Every line below between the one holding "rewrite (proj2 (Z.eqb_neq (off" and the one holding "constructor; [|done]. pose", inclusive, should be copied exactly, and no other line.

---------- Listed records

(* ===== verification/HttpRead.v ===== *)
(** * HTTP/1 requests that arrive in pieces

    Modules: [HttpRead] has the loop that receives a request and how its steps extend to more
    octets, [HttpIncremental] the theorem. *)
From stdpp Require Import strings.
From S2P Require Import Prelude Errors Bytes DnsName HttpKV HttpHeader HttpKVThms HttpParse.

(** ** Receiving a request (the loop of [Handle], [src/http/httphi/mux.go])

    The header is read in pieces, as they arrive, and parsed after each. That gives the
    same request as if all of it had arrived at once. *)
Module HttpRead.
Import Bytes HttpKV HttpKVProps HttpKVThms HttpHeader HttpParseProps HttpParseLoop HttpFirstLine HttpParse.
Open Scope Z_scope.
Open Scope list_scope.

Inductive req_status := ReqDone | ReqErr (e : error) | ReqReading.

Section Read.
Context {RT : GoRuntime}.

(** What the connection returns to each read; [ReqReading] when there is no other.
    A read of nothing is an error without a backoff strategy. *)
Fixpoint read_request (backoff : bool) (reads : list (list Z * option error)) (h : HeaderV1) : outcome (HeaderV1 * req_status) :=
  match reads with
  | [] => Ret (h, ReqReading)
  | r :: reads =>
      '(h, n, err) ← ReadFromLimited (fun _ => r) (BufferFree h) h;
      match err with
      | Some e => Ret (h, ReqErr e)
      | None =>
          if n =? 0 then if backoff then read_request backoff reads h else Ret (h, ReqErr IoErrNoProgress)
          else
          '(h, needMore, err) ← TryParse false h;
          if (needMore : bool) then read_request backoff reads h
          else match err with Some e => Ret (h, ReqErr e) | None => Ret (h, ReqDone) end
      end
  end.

--------------------
---------- Listed records

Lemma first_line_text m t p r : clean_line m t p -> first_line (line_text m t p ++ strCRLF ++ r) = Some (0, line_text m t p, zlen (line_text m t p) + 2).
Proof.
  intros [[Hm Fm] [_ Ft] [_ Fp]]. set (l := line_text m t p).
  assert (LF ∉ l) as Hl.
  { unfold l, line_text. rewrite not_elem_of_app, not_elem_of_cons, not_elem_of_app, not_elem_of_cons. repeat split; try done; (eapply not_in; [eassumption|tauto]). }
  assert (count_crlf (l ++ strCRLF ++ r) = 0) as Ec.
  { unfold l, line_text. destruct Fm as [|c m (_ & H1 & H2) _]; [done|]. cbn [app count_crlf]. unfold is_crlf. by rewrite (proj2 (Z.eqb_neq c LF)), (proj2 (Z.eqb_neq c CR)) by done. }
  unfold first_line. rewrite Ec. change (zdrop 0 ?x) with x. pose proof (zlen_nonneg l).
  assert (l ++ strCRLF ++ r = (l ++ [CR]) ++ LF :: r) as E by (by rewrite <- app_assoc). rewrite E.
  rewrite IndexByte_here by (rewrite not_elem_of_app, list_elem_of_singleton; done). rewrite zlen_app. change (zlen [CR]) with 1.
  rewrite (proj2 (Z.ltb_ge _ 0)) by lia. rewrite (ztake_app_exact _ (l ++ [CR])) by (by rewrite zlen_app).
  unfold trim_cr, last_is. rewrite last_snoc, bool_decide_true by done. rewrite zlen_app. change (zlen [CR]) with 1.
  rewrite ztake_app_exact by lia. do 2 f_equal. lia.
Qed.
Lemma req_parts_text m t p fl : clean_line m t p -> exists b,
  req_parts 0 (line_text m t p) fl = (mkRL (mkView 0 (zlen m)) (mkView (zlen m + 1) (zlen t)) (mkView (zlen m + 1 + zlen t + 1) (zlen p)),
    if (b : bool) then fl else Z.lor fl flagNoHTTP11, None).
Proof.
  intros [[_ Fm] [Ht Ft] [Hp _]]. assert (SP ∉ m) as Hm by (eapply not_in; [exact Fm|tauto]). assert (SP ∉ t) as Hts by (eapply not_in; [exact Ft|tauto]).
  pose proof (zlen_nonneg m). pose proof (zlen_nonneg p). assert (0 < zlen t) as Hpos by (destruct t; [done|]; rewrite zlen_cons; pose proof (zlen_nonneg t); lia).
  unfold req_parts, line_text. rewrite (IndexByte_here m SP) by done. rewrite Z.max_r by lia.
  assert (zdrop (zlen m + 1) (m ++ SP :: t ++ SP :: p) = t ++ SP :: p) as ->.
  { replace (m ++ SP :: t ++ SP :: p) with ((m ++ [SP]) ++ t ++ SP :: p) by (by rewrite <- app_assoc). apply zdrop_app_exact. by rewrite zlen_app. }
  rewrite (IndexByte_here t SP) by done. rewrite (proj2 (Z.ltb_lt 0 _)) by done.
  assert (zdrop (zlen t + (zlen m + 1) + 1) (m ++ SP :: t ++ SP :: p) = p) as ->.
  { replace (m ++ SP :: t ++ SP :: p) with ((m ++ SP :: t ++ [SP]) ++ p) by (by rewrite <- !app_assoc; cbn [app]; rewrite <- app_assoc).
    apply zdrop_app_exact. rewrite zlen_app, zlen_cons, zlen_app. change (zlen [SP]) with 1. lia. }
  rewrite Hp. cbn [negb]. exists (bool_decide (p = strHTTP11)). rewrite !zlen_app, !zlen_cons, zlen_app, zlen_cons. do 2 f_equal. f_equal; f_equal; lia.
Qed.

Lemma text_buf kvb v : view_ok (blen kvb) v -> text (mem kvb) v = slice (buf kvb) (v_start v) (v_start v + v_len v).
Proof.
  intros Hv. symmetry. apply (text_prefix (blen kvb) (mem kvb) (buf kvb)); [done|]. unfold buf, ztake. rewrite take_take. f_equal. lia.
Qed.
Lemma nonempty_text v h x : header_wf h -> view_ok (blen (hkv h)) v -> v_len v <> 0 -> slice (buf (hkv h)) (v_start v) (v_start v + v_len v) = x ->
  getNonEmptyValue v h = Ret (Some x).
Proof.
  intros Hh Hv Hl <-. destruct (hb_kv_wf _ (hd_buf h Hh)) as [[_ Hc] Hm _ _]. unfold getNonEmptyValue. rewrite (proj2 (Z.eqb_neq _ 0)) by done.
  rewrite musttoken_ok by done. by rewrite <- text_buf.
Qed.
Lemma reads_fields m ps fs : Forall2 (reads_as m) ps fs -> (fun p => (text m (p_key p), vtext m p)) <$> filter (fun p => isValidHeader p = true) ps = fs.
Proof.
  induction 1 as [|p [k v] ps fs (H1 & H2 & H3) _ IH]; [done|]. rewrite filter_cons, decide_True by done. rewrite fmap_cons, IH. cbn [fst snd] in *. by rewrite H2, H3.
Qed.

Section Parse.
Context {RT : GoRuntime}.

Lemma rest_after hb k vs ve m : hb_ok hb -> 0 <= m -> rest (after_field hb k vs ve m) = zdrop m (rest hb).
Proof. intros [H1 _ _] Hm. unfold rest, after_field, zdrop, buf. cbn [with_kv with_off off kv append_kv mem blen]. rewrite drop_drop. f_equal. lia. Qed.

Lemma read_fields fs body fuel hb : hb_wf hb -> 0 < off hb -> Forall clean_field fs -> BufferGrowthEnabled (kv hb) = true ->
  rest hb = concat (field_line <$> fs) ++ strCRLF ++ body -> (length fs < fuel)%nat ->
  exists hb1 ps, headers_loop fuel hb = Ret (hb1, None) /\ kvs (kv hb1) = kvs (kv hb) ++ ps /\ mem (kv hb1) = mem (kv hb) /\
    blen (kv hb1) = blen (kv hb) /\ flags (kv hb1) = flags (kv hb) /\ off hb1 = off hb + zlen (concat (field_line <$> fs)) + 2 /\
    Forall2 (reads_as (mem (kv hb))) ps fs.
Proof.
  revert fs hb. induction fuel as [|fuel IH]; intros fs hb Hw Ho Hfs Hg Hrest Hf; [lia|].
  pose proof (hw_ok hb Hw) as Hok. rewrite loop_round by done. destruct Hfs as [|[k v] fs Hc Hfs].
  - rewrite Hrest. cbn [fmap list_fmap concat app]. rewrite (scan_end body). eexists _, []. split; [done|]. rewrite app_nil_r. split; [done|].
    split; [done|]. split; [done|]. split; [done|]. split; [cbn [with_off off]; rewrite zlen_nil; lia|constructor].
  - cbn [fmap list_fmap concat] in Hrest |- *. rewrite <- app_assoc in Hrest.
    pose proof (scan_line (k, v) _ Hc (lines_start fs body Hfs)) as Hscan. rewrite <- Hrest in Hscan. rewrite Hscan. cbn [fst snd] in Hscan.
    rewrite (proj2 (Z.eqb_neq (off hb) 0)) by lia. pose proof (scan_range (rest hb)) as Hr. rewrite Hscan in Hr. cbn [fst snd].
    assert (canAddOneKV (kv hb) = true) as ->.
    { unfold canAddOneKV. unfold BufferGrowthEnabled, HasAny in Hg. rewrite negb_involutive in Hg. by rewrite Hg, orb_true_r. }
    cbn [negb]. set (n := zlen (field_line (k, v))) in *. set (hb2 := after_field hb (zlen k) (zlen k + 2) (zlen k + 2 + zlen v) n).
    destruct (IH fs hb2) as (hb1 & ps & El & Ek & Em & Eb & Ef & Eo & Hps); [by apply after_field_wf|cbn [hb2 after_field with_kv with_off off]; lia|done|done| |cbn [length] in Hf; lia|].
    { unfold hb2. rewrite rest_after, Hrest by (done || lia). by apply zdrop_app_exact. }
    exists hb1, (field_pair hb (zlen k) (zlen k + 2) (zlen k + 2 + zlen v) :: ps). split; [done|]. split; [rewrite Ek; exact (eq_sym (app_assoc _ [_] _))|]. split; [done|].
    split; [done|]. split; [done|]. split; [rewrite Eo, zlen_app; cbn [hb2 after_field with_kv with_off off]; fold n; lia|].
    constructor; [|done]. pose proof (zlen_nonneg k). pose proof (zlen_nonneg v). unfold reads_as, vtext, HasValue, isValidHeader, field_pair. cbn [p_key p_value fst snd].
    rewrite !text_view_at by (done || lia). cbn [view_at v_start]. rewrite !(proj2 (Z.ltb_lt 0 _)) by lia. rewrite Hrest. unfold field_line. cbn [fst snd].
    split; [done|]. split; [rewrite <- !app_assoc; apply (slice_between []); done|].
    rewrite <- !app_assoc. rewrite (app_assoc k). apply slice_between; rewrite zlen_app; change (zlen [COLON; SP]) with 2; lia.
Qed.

--------------------

Task solution
    rewrite (proj2 (Z.eqb_neq (off hb) 0)) by lia. pose proof (scan_range (rest hb)) as Hr. rewrite Hscan in Hr. cbn [fst snd].
    assert (canAddOneKV (kv hb) = true) as ->.
    { unfold canAddOneKV. unfold BufferGrowthEnabled, HasAny in Hg. rewrite negb_involutive in Hg. by rewrite Hg, orb_true_r. }
    cbn [negb]. set (n := zlen (field_line (k, v))) in *. set (hb2 := after_field hb (zlen k) (zlen k + 2) (zlen k + 2 + zlen v) n).
    destruct (IH fs hb2) as (hb1 & ps & El & Ek & Em & Eb & Ef & Eo & Hps); [by apply after_field_wf|cbn [hb2 after_field with_kv with_off off]; lia|done|done| |cbn [length] in Hf; lia|].
    { unfold hb2. rewrite rest_after, Hrest by (done || lia). by apply zdrop_app_exact. }
    exists hb1, (field_pair hb (zlen k) (zlen k + 2) (zlen k + 2 + zlen v) :: ps). split; [done|]. split; [rewrite Ek; exact (eq_sym (app_assoc _ [_] _))|]. split; [done|].
    split; [done|]. split; [done|]. split; [rewrite Eo, zlen_app; cbn [hb2 after_field with_kv with_off off]; fold n; lia|].
    constructor; [|done]. pose proof (zlen_nonneg k). pose proof (zlen_nonneg v). unfold reads_as, vtext, HasValue, isValidHeader, field_pair. cbn [p_key p_value fst snd].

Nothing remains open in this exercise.